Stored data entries
Lemma binary_normalize_xval (m e : Z) (sz : bool) :
  - bias <= e ->
  xval (binary_normalize prec emax m e sz) = Some (round_ext (m * 2 ^ (e + bias))).
Proof.
  intros He. pose proof (pow2_pos (e + bias) ltac:(lia)) as P.
  destruct m as [|p|p]; cbn [binary_normalize].
  - reflexivity.
  - rewrite binary_round_xval by assumption.
    rewrite round_ext_pos by lia. reflexivity.
  - rewrite binary_round_xval by assumption.
    rewrite round_ext_neg by lia. cbn [signed].
    replace (- (Z.neg p * 2 ^ (e + bias))) with (Z.pos p * 2 ^ (e + bias)) by lia.
    reflexivity.
Qed.

(** *** Values and comparison *)

(** What [bounded] says of a mantissa and an exponent. *)
Lemma bounded_spec (m : positive) (e : Z) :
  bounded prec emax m e = true ->
  Z.max (Z.log2 (Z.pos m) + 1 + e - 53) (-1074) = e /\ e <= 971.
Proof.
  unfold bounded, canonical_mantissa. rewrite digits_log2, fexp_eq.
  intros H. apply andb_prop in H as [H1 H2].
  apply Z.eqb_eq in H1. apply Z.leb_le in H2. change (emax - prec) with 971 in H2.
  auto.
Qed.

Lemma bounded_range (m : positive) (e : Z) :
  bounded prec emax m e = true ->
  -1074 <= e <= 971 /\ Z.pos m < 2 ^ 53 /\ (-1074 < e -> 2 ^ 52 <= Z.pos m).
Proof.
  intros H. apply bounded_spec in H as [C E].
  pose proof (Z.log2_spec (Z.pos m) ltac:(lia)) as [L U].
  repeat split; try lia.
  - apply Z.log2_lt_pow2; lia.
  - intros N. eapply Z.le_trans; [|exact L]. apply Z.pow_le_mono_r; lia.
Qed.

Lemma finite_value_range (m : positive) (e : Z) :
  bounded prec emax m e = true -> 0 < Z.pos m * 2 ^ (e + bias) < top.
Proof.
  intros H. apply bounded_range in H as (E & M & _).
  pose proof (pow2_pos (e + bias) ltac:(unfold bias; lia)).
  split; [lia|].
  rewrite <- (top_eq 53 (971 + bias)) by (unfold bias; lia).
  apply Z.lt_le_trans with (2 ^ 53 * 2 ^ (e + bias)).
  - apply Z.mul_lt_mono_pos_r; lia.
  - apply Z.mul_le_mono_nonneg_l; [lia|].
    apply Z.pow_le_mono_r; unfold bias; lia.
Qed.

(** Between canonical numbers the exponent decides. *)
Lemma canonical_lt (m1 m2 : positive) (e1 e2 : Z) :
  bounded prec emax m1 e1 = true -> bounded prec emax m2 e2 = true ->
  e1 < e2 -> Z.pos m1 * 2 ^ (e1 + bias) < Z.pos m2 * 2 ^ (e2 + bias).
Proof.
  intros H1 H2 E.
  apply bounded_range in H1 as (E1 & M1 & _).
  apply bounded_range in H2 as (E2 & _ & M2).
  specialize (M2 ltac:(lia)).
  pose proof (pow2_pos (e1 + bias) ltac:(unfold bias; lia)).
  apply Z.lt_le_trans with (2 ^ 53 * 2 ^ (e1 + bias)).
  - apply Z.mul_lt_mono_pos_r; lia.
  - apply Z.le_trans with (2 ^ 52 * 2 ^ (e2 + bias)).
    + rewrite <- !Z.pow_add_r by (unfold bias; lia).
      apply Z.pow_le_mono_r; lia.
    + apply Z.mul_le_mono_nonneg_r; [|lia].
      apply Z.pow_nonneg; lia.
Qed.

Lemma some_inj {A} (a b : A) : Some a = Some b -> a = b.
Proof. congruence. Qed.

(** [SFcompare] is the comparison of the values. *)
Lemma compare_xval (a b : spec_float) (va vb : Z) :
  valid_binary a = true -> valid_binary b = true ->
  xval a = Some va -> xval b = Some vb ->
  SFcompare a b = Some (va ?= vb).
Proof.
  pose proof top_pos as T.
  intros Ha Hb Xa Xb.
  destruct a as [sa|sa| |sa ma ea], b as [sb|sb| |sb mb eb];
    unfold xval in Xa, Xb; try discriminate;
    apply some_inj in Xa, Xb; subst va vb; unfold valid_binary in Ha, Hb;
    try pose proof (finite_value_range _ _ Ha) as Ra;
    try pose proof (finite_value_range _ _ Hb) as Rb;
    unfold SFcompare; f_equal; symmetry.
  - destruct sb; cbn [signed]; [apply Z.compare_gt_iff|apply Z.compare_lt_iff]; lia.
  - destruct sb; cbn [signed]; [apply Z.compare_gt_iff|apply Z.compare_lt_iff]; lia.
  - destruct sa; cbn [signed]; [apply Z.compare_lt_iff|apply Z.compare_gt_iff]; lia.
  - destruct sa, sb; cbn [signed];
      [apply Z.compare_eq_iff|apply Z.compare_lt_iff|apply Z.compare_gt_iff|apply Z.compare_eq_iff]; lia.
  - destruct sa; cbn [signed]; [apply Z.compare_lt_iff|apply Z.compare_gt_iff];
      destruct sb; cbn [signed]; lia.
  - destruct sa; cbn [signed]; [apply Z.compare_lt_iff|apply Z.compare_gt_iff]; lia.
  - destruct sb; cbn [signed]; [apply Z.compare_gt_iff|apply Z.compare_lt_iff];
      destruct sa; cbn [signed]; lia.
  - change (Pos.compare_cont Eq ma mb) with (Z.pos ma ?= Z.pos mb).
    pose proof (pow2_pos (ea + bias)) as Pa.
    destruct sa, sb; cbn [signed].
    + destruct (Z.compare_spec ea eb) as [E|E|E].
      * subst eb. specialize (Pa ltac:(unfold bias; apply bounded_range in Ha; lia)).
        rewrite Z.compare_opp, <- Zmult_compare_compat_r by lia.
        apply Z.compare_antisym.
      * apply Z.compare_gt_iff. pose proof (canonical_lt _ _ _ _ Ha Hb E). lia.
      * apply Z.compare_lt_iff. pose proof (canonical_lt _ _ _ _ Hb Ha E). lia.
    + apply Z.compare_lt_iff. lia.
    + apply Z.compare_gt_iff. lia.
    + destruct (Z.compare_spec ea eb) as [E|E|E].
      * subst eb. specialize (Pa ltac:(unfold bias; apply bounded_range in Ha; lia)).
        rewrite <- Zmult_compare_compat_r by lia. reflexivity.
      * apply Z.compare_lt_iff. exact (canonical_lt _ _ _ _ Ha Hb E).
      * apply Z.compare_gt_iff. exact (canonical_lt _ _ _ _ Hb Ha E).
Qed.

(** *** Subtraction and multiplication *)

Lemma rne_zero (m : Z) : rne m 0 = m.
Proof.
  unfold rne. change (2 ^ 0) with 1. now rewrite Z.mod_1_r, Z.div_1_r.
Qed.

(** Rounding leaves the value of a double alone. *)
Lemma round_exact (s : bool) (m : positive) (e : Z) :
  bounded prec emax m e = true ->
  round_ext (signed s (Z.pos m * 2 ^ (e + bias))) = signed s (Z.pos m * 2 ^ (e + bias)).
Proof.
  intros H. pose proof (finite_value_range m e H) as R.
  pose proof (bounded_spec m e H) as [C E].
  assert (X : Z.min top (rnd (Z.pos m * 2 ^ (e + bias))) = Z.pos m * 2 ^ (e + bias)).
  { rewrite rnd_scaled by (unfold bias; lia).
    replace (Z.max (Z.log2 (Z.pos m) + 1 + e - 53) (-1074) - e) with 0 by lia.
    rewrite rne_zero, Z.add_0_r. lia. }
  destruct s; cbn [signed].
  - rewrite round_ext_neg by lia. rewrite Z.opp_involutive. now rewrite X.
  - rewrite round_ext_pos by lia. exact X.
Qed.

Lemma signed_negb (s : bool) (z : Z) : signed (negb s) z = - signed s z.
Proof. destruct s; simpl; lia. Qed.

Lemma cond_Zopp_signed (s : bool) (z : Z) : cond_Zopp s z = signed s z.
Proof. reflexivity. Qed.

Lemma signed_mul (s : bool) (a b : Z) : signed s a * b = signed s (a * b).
Proof. destruct s; simpl; lia. Qed.

(** The value of a difference of finite doubles. *)
Lemma sub_xval (X C : spec_float) (vx vc : Z) :
  valid_binary X = true -> valid_binary C = true ->
  fin X = true -> fin C = true ->
  xval X = Some vx -> xval C = Some vc ->
  xval (SF64sub X C) = Some (round_ext (vx - vc)).
Proof.
  intros HX HC FX FC EX EC.
  destruct X as [sx|sx| |sx mx ex], C as [sc|sc| |sc mc ec]; try discriminate;
    unfold xval in EX, EC; apply some_inj in EX, EC; subst vx vc;
    unfold valid_binary in HX, HC; unfold SF64sub, SFsub.
  - destruct sx, sc; reflexivity.
  - unfold xval. rewrite Z.sub_0_l, <- signed_negb. now rewrite round_exact.
  - rewrite Z.sub_0_r. unfold xval. now rewrite round_exact.
  - pose proof (bounded_range _ _ HX) as (RX & _).
    pose proof (bounded_range _ _ HC) as (RC & _).
    rewrite binary_normalize_xval by (unfold bias; lia).
    do 2 f_equal.
    rewrite !cond_Zopp_signed, !shl_align_value by lia.
    rewrite Z.mul_sub_distr_r, !signed_mul, <- !Z.mul_assoc.
    rewrite <- !Z.pow_add_r by (unfold bias; lia).
    do 4 f_equal; lia.
Qed.

Lemma scale_by_mono (mk : positive) (ek : Z) (v v' : Z) :
  -1074 <= ek -> v <= v' -> scale_by mk ek v <= scale_by mk ek v'.
Proof.
  intros Hk H. unfold scale_by. pose proof top_pos.
  pose proof (round_ext_bounds (v * (Z.pos mk * 2 ^ (ek + 1074)) / 2 ^ 1074)).
  pose proof (round_ext_bounds (v' * (Z.pos mk * 2 ^ (ek + 1074)) / 2 ^ 1074)).
  pose proof (pow2_pos (ek + 1074) ltac:(lia)).
  destruct (Z.leb_spec v (- top)), (Z.leb_spec v' (- top)); try lia;
    destruct (Z.leb_spec top v), (Z.leb_spec top v'); try lia.
  apply round_ext_mono. apply Z.div_le_mono; [lia|].
  apply Z.mul_le_mono_nonneg_r; lia.
Qed.

Lemma product_aligned (mu mk : positive) (eu ek : Z) :
  bounded prec emax mu eu = true -> bounded prec emax mk ek = true ->
  0 <= fexp prec emax (Z.pos (digits2_pos (mu * mk)) + (eu + ek)) - (eu + ek).
Proof.
  intros HU HK. apply bounded_spec in HU as [CU _]. apply bounded_spec in HK as [CK _].
  rewrite digits_log2, fexp_eq, Pos2Z.inj_mul.
  pose proof (Z.log2_mul_below (Z.pos mu) (Z.pos mk) ltac:(lia) ltac:(lia)).
  pose proof (Z.log2_nonneg (Z.pos mu)). pose proof (Z.log2_nonneg (Z.pos mk)).
  lia.
Qed.

Lemma mul_xval_pos (U : spec_float) (mk : positive) (ek : Z) (vu : Z) :
  valid_binary U = true -> xval U = Some vu ->
  bounded prec emax mk ek = true ->
  xval (SF64mul U (S754_finite false mk ek)) = Some (scale_by mk ek vu).
Proof.
  intros HU EU HK. pose proof top_pos as T.
  pose proof (bounded_range _ _ HK) as (RK & _).
  destruct U as [su|su| |su mu eu]; try discriminate;
    unfold xval in EU; apply some_inj in EU; subst vu;
    unfold valid_binary in HU; unfold SF64mul, SFmul; rewrite xorb_false_r.
  - unfold xval, scale_by.
    destruct (Z.leb_spec 0 (- top)); [lia|]. destruct (Z.leb_spec top 0); [lia|].
    reflexivity.
  - unfold xval, scale_by. destruct su; cbn [signed].
    + destruct (Z.leb_spec (- top) (- top)); [reflexivity|lia].
    + destruct (Z.leb_spec top (- top)); [lia|].
      destruct (Z.leb_spec top top); [reflexivity|lia].
  - pose proof (bounded_range _ _ HU) as (RU & _).
    pose proof (finite_value_range _ _ HU) as VU.
    pose proof (pow2_pos (eu + ek + bias) ltac:(unfold bias; lia)) as Pw.
    rewrite round_aux_xval; [|now apply product_aligned|unfold bias; lia].
    f_equal. unfold scale_by.
    assert (B : - top < signed su (Z.pos mu * 2 ^ (eu + bias)) < top)
      by (destruct su; cbn [signed]; lia).
    destruct (Z.leb_spec (signed su (Z.pos mu * 2 ^ (eu + bias))) (- top)); [lia|].
    destruct (Z.leb_spec top (signed su (Z.pos mu * 2 ^ (eu + bias)))); [lia|].
    assert (W : Z.pos mu * 2 ^ (eu + bias) * (Z.pos mk * 2 ^ (ek + 1074)) =
                Z.pos (mu * mk) * 2 ^ (eu + ek + bias) * 2 ^ 1074).
    { rewrite Pos2Z.inj_mul.
      assert (E1 : 2 ^ (eu + bias) * 2 ^ (ek + 1074) = 2 ^ (eu + ek + bias + 1074))
        by (rewrite <- Z.pow_add_r by (unfold bias; lia); f_equal; lia).
      assert (E2 : 2 ^ (eu + ek + bias) * 2 ^ 1074 = 2 ^ (eu + ek + bias + 1074))
        by (rewrite <- Z.pow_add_r by (unfold bias; lia); reflexivity).
      replace (Z.pos mu * 2 ^ (eu + bias) * (Z.pos mk * 2 ^ (ek + 1074)))
        with (Z.pos mu * Z.pos mk * (2 ^ (eu + bias) * 2 ^ (ek + 1074))) by ring.
      replace (Z.pos mu * Z.pos mk * 2 ^ (eu + ek + bias) * 2 ^ 1074)
        with (Z.pos mu * Z.pos mk * (2 ^ (eu + ek + bias) * 2 ^ 1074)) by ring.
      now rewrite E1, E2. }
    rewrite signed_mul, W, <- signed_mul, Z.div_mul by lia.
    destruct su; cbn [signed].
    + rewrite round_ext_neg by lia. now rewrite Z.opp_involutive.
    + now rewrite round_ext_pos by lia.
Qed.

(** *** Primitive doubles *)

Lemma fin_of_is_finite (x : float) :
  PrimFloat.is_finite x = true -> fin (Prim2SF x) = true.
Proof.
  unfold PrimFloat.is_finite, PrimFloat.is_nan, PrimFloat.is_infinity.
  rewrite !eqb_spec, abs_spec.
  change (Prim2SF infinity) with (S754_infinity false).
  destruct (Prim2SF x) as [s|s| |s m e]; try reflexivity.
  - destruct s; intros H; discriminate H.
  - intros H; discriminate H.
Qed.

# TASK GOAL
How many of the lines above hold the word "doubles"? State that number and nothing else.

# SOLUTION TO THIS TASK
2